**TASK ITEM:** Word for word, restate the entries below from their first line through the line that contains "Proof. unfold slugUnit. range_cases c. Qed.".

### LISTED RECORDS

(** The name of the prompt download holds ASCII letters, ASCII digits,
    underscores and the dot only, whatever the theme name is, and is
    eleven code units longer than the theme name. *)
Theorem prompt_filename_safe (html theme : jsstr) :
  Forall (fun c => safeUnit c = true) (filename (handleDownloadPrompt html theme))
  /\ length (filename (handleDownloadPrompt html theme))
     = (length theme + 11)%nat.
Proof.
  change (filename (handleDownloadPrompt html theme))
    with (str "PROMPT_" ++ replaceNonAlnum theme ++ str ".txt").
  split.
  - apply Forall_app. split; [by apply Forall_of_forallb|].
    apply Forall_app. split; [|by apply Forall_of_forallb].
    unfold replaceNonAlnum. apply Forall_forall. intros c Hc.
    apply list_elem_of_fmap in Hc as (d & -> & _).
    apply replaceNonAlnum_unit_safe.
  - rewrite !length_app. unfold replaceNonAlnum. rewrite length_map.
    change (length (str "PROMPT_")) with 7%nat.
    change (length (str ".txt")) with 4%nat. lia.
Qed.

Lemma replaceNonAlnum_idempotent (s : jsstr) :
  replaceNonAlnum (replaceNonAlnum s) = replaceNonAlnum s.
Proof.
  unfold replaceNonAlnum. rewrite map_map. apply map_ext. intros c.
  destruct (isAsciiAlnum c) eqn:E; [by rewrite E|reflexivity].
Qed.

Lemma slugUnit_idempotent (c : N) : slugUnit (slugUnit c) = slugUnit c.
Proof. unfold slugUnit. range_cases c. Qed.

(** Normalising a name twice is the same as normalising it once, for the
    replacement of the prompt download and for the slug of the HTML
    download: a name that is already normalised is kept as it is. *)
Theorem normalising_is_idempotent (s : jsstr) :
  replaceNonAlnum (replaceNonAlnum s) = replaceNonAlnum s
  /\ toLowerCase (replaceNonAlnum (toLowerCase (replaceNonAlnum s)))
     = toLowerCase (replaceNonAlnum s)
  /\ length (toLowerCase (replaceNonAlnum s)) = length s.
Proof.
  split; [apply replaceNonAlnum_idempotent|]. split.
  - rewrite !toLowerCase_replaceNonAlnum. unfold slug. rewrite map_map.
    apply map_ext. intros c. apply slugUnit_idempotent.
  - unfold toLowerCase, replaceNonAlnum. by rewrite !length_map.
Qed.

Lemma replaceNonAlnum_sameAlnum (s t : jsstr) :
  sameAlnum s t -> replaceNonAlnum s = replaceNonAlnum t.
Proof.
  unfold sameAlnum, replaceNonAlnum.
  induction 1 as [|a b s t Hab _ IH]; simpl; [reflexivity|].
  rewrite IH. f_equal. destruct Hab as [-> |[-> ->]]; reflexivity.
Qed.

(** The names of the downloads do not tell apart code units outside
    [A-Za-z0-9]: two theme names that differ only in such code units give
    the same prompt file name, and two creation names that differ only in
    such code units give the same HTML file name for a theme. *)
Theorem names_collide (s t html html' theme : jsstr)
    (c c' : Creation.Creation) :
  (sameAlnum s t ->
   filename (handleDownloadPrompt html s)
   = filename (handleDownloadPrompt html' t))
  /\ (sameAlnum (Creation.name c) (Creation.name c') ->
      filename <$> handleDownloadHtml (Some c) html theme
      = filename <$> handleDownloadHtml (Some c') html' theme).
Proof.
  split; intros H; simpl; by rewrite (replaceNonAlnum_sameAlnum _ _ H).
Qed.

Lemma names_collide_witness :
  filename (handleDownloadPrompt [] (str "Dark Mode"))
  = filename (handleDownloadPrompt [] (str "Dark-Mode")).
Proof.
  refine (proj1 (names_collide (str "Dark Mode") (str "Dark-Mode") [] []
                   [] cafe cafe) _).
  repeat constructor; (by left) || (right; by split).
Defined.

End ExportMore.

(* ===================================================================== *)
(** ** Properties of the input area *)
(* ===================================================================== *)

Module InputAreaMore.
Import JS InputArea MoreWords.
Import ExportMore.

Lemma handleSubmit_calls (st : State) :
  Forall carries (snd (handleSubmit st)).
Proof.
  unfold handleSubmit. destruct (nothingToSend st) eqn:E; simpl; [constructor|].
  constructor; [|constructor]. unfold carries. simpl.
  unfold nothingToSend in E.
  destruct (truthyStr (trim (prompt st))); [by left|].
  destruct (attachedFile st); [by right|done].
Qed.

Lemma step_calls_carry (c : Component) (ev : Event) :
  Forall carries (calls c) -> Forall carries (calls (step c ev)).
Proof.
  intros H. unfold step. destruct (enabled c ev); [|exact H].
  destruct ev; simpl; try exact H.
  - apply Forall_app. split; [exact H|].
    unfold handleKeyDown.
    destruct (bool_decide (key = str "Enter") && negb shiftKey);
      [apply handleSubmit_calls|constructor].
  - apply Forall_app. split; [exact H|apply handleSubmit_calls].
  - destruct (SUGGESTIONS !! i); exact H.
Qed.

(** Whatever the user does, every call of [onGenerate] carries a prompt
    with a code unit that is not white space, or a file: the empty request
    is never sent, by the button or by the Enter key. *)
Theorem calls_carry_something (isGenerating0 disabled0 : bool)
    (evs : list Event) :
  Forall carries (calls (run (mount isGenerating0 disabled0) evs)).
Proof.
  assert (forall c, Forall carries (calls c) ->
                    Forall carries (calls (run c evs))) as H.
  { induction evs as [|ev evs IH]; intros c Hc; [exact Hc|].
    apply IH, step_calls_carry, Hc. }
  apply H. constructor.
Qed.

Lemma step_generating (c : Component) (ev : Event) :
  isGenerating c = true -> keepsProps ev ->
  calls (step c ev) = calls c /\ isGenerating (step c ev) = true
  /\ prompt (state (step c ev)) = prompt (state c).
Proof.
  intros Hg Hev. unfold step. destruct (enabled c ev) eqn:En; [|done].
  destruct ev; simpl in *; try done.
  - by rewrite Hg in En.
  - by rewrite Hg in En.
  - unfold submitDisabled in En. rewrite Hg, orb_true_r in En. done.
  - unfold handleFileChange. by destruct (firstFile files).
  - unfold handleDrop. rewrite Hg, orb_true_r. done.
  - unfold suggestionsShown in En. by rewrite Hg in En.
Qed.

(** While [isGenerating] holds, no event of the user calls [onGenerate]
    or changes the prompt: the textarea and the submit button are
    disabled and the chips are not rendered. *)
Theorem no_call_while_generating (c : Component) (evs : list Event) :
  isGenerating c = true ->
  Forall keepsProps evs ->
  calls (run c evs) = calls c
  /\ prompt (state (run c evs)) = prompt (state c).
Proof.
  intros Hg H. revert c Hg.
  induction H as [|ev evs Hev _ IH]; intros c Hg; [done|].
  change (run c (ev :: evs)) with (run (step c ev) evs).
  destruct (step_generating c ev Hg Hev) as (Hc & Hg' & Hp).
  destruct (IH _ Hg') as [-> ->]. done.
Qed.

Lemma no_call_while_generating_witness :
  calls (run (mount true false)
             [Change (str "a shop"); KeyDown (str "Enter") false;
              Drop (Some [sketch]); ClickSubmit; ClickSuggestion 0])
  = [].
Proof.
  refine (proj1 (no_call_while_generating (mount true false) _ eq_refl _)).
  repeat constructor.
Defined.

(** A submission that has something to send calls [onGenerate] once with
    the prompt as typed, not trimmed, and the attached file, and empties
    the form: the submit button is then disabled, and a second click or a
    second Enter sends nothing. *)
Theorem submit_clears_form (c : Component) :
  isGenerating c = false ->
  nothingToSend (state c) = false ->
  calls (step c ClickSubmit)
  = calls c ++ [(prompt (state c), attachedFile (state c))]
  /\ step c (KeyDown (str "Enter") false) = step c ClickSubmit
  /\ prompt (state (step c ClickSubmit)) = []
  /\ attachedFile (state (step c ClickSubmit)) = None
  /\ submitDisabled (step c ClickSubmit) = true
  /\ step (step c ClickSubmit) ClickSubmit = step c ClickSubmit
  /\ step (step c ClickSubmit) (KeyDown (str "Enter") false)
     = step c ClickSubmit.
Proof.
  intros Hg Hn. destruct c as [g d st cs]. simpl in Hg, Hn. subst g.
  assert (step {| isGenerating := false; disabled := d; state := st;
                  calls := cs |} ClickSubmit
          = {| isGenerating := false; disabled := d;
               state := setAttachedFile None (setPrompt [] st);
               calls := cs ++ [(prompt st, attachedFile st)] |})
    as Hs.
  { unfold step, enabled, submitDisabled, handle, withSubmit, handleSubmit.
    cbn [state isGenerating disabled calls]. rewrite Hn. reflexivity. }
  assert (step {| isGenerating := false; disabled := d; state := st;
                  calls := cs |} (KeyDown (str "Enter") false)
          = step {| isGenerating := false; disabled := d; state := st;
                    calls := cs |} ClickSubmit) as Hk.
  { rewrite Hs.
    unfold step, enabled, handle, withSubmit, handleKeyDown, handleSubmit.
    cbn [state isGenerating disabled calls negb].
    rewrite bool_decide_eq_true_2 by done. cbn [negb andb].
    rewrite Hn. reflexivity. }
  rewrite Hk, Hs. cbn [state calls prompt attachedFile setAttachedFile setPrompt].
  split; [reflexivity|]. split; [reflexivity|]. split; [reflexivity|].
  split; [reflexivity|]. split; [reflexivity|].
  split; [reflexivity|].
  unfold step, enabled, handle, withSubmit, handleKeyDown, handleSubmit.
  cbn [state isGenerating disabled calls negb].
  rewrite bool_decide_eq_true_2 by done. cbn. rewrite app_nil_r. reflexivity.
Qed.

Lemma submit_clears_form_witness :
  calls (run (mount false false)
             [Change (str "  a shop "); FileChange (Some [sketch]);
              ClickSubmit; ClickSubmit])
  = [(str "  a shop ", Some sketch)].
Proof.
  pose proof (submit_clears_form
                (run (mount false false)
                     [Change (str "  a shop "); FileChange (Some [sketch])])
                eq_refl eq_refl) as (Hc & _ & _ & _ & _ & H2 & _).
  change (calls (step (step (run (mount false false)
                     [Change (str "  a shop "); FileChange (Some [sketch])])
                   ClickSubmit) ClickSubmit)
          = [(str "  a shop ", Some sketch)]).
  rewrite H2. exact Hc.
Defined.



Lemma suggestions_carry (i : nat) (text : jsstr) :
  SUGGESTIONS !! i = Some text ->
  truthyStr (trim text) = true /\ truthyStr text = true.
Proof.
  destruct i as [|[|[|[|i]]]]; simpl; intros [= <-]; split;
    vm_compute; reflexivity.
Qed.

(** A click on a suggestion chip puts its text in the prompt: the chips
    disappear, the submit button is enabled, and a submission sends that
    text and no file. *)
Theorem suggestion_enables_submit (c : Component) (i : nat) :
  enabled c (ClickSuggestion i) = true ->
  exists text,
    SUGGESTIONS !! i = Some text
    /\ prompt (state (step c (ClickSuggestion i))) = text
    /\ suggestionsShown (step c (ClickSuggestion i)) = false
    /\ submitDisabled (step c (ClickSuggestion i)) = false
    /\ calls (step (step c (ClickSuggestion i)) ClickSubmit)
       = calls c ++ [(text, None)].
Proof.
  intros En. pose proof En as En'. unfold enabled in En'.
  apply andb_prop in En' as [Hs Hi]. apply Nat.ltb_lt in Hi.
  destruct (lookup_lt_is_Some_2 _ _ Hi) as [text Ht].
  destruct (suggestions_carry i text Ht) as [Htrim Htruthy].
  unfold suggestionsShown in Hs.
  apply andb_prop in Hs as [Hs Hf]. apply andb_prop in Hs as [Hg _].
  apply negb_true_iff in Hg.
  destruct (attachedFile (state c)) eqn:Ef; [done|].
  exists text. split; [exact Ht|].
  assert (step c (ClickSuggestion i) = withState c (setPrompt text (state c)))
    as ->.
  { unfold step. rewrite En. simpl. by rewrite Ht. }
  set (c' := withState c (setPrompt text (state c))).
  assert (submitDisabled c' = false) as Hsd.
  { unfold submitDisabled, nothingToSend, c'. simpl. by rewrite Htrim, Hg. }
  split; [reflexivity|]. split; [|split; [exact Hsd|]].
  - unfold suggestionsShown, c'. simpl. by rewrite Hg, Htruthy.
  - unfold step, enabled. rewrite Hsd. simpl.
    unfold handleSubmit, nothingToSend. simpl. rewrite Htrim. simpl.
    by rewrite Ef.
Qed.

Lemma suggestion_enables_submit_witness :
  exists text,
    SUGGESTIONS !! 2%nat = Some text
    /\ calls (run (mount false false) [ClickSuggestion 2; ClickSubmit])
       = [(text, None)].
Proof.
  destruct (suggestion_enables_submit (mount false false) 2 eq_refl)
    as (text & Ht & _ & _ & _ & Hc).
  exists text. split; [exact Ht|exact Hc].
Defined.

######

**RESULT OF THE EXERCISE:**
(** The name of the prompt download holds ASCII letters, ASCII digits,
    underscores and the dot only, whatever the theme name is, and is
    eleven code units longer than the theme name. *)
Theorem prompt_filename_safe (html theme : jsstr) :
  Forall (fun c => safeUnit c = true) (filename (handleDownloadPrompt html theme))
  /\ length (filename (handleDownloadPrompt html theme))
     = (length theme + 11)%nat.
Proof.
  change (filename (handleDownloadPrompt html theme))
    with (str "PROMPT_" ++ replaceNonAlnum theme ++ str ".txt").
  split.
  - apply Forall_app. split; [by apply Forall_of_forallb|].
    apply Forall_app. split; [|by apply Forall_of_forallb].
    unfold replaceNonAlnum. apply Forall_forall. intros c Hc.
    apply list_elem_of_fmap in Hc as (d & -> & _).
    apply replaceNonAlnum_unit_safe.
  - rewrite !length_app. unfold replaceNonAlnum. rewrite length_map.
    change (length (str "PROMPT_")) with 7%nat.
    change (length (str ".txt")) with 4%nat. lia.
Qed.

Lemma replaceNonAlnum_idempotent (s : jsstr) :
  replaceNonAlnum (replaceNonAlnum s) = replaceNonAlnum s.
Proof.
  unfold replaceNonAlnum. rewrite map_map. apply map_ext. intros c.
  destruct (isAsciiAlnum c) eqn:E; [by rewrite E|reflexivity].
Qed.

Lemma slugUnit_idempotent (c : N) : slugUnit (slugUnit c) = slugUnit c.
Proof. unfold slugUnit. range_cases c. Qed.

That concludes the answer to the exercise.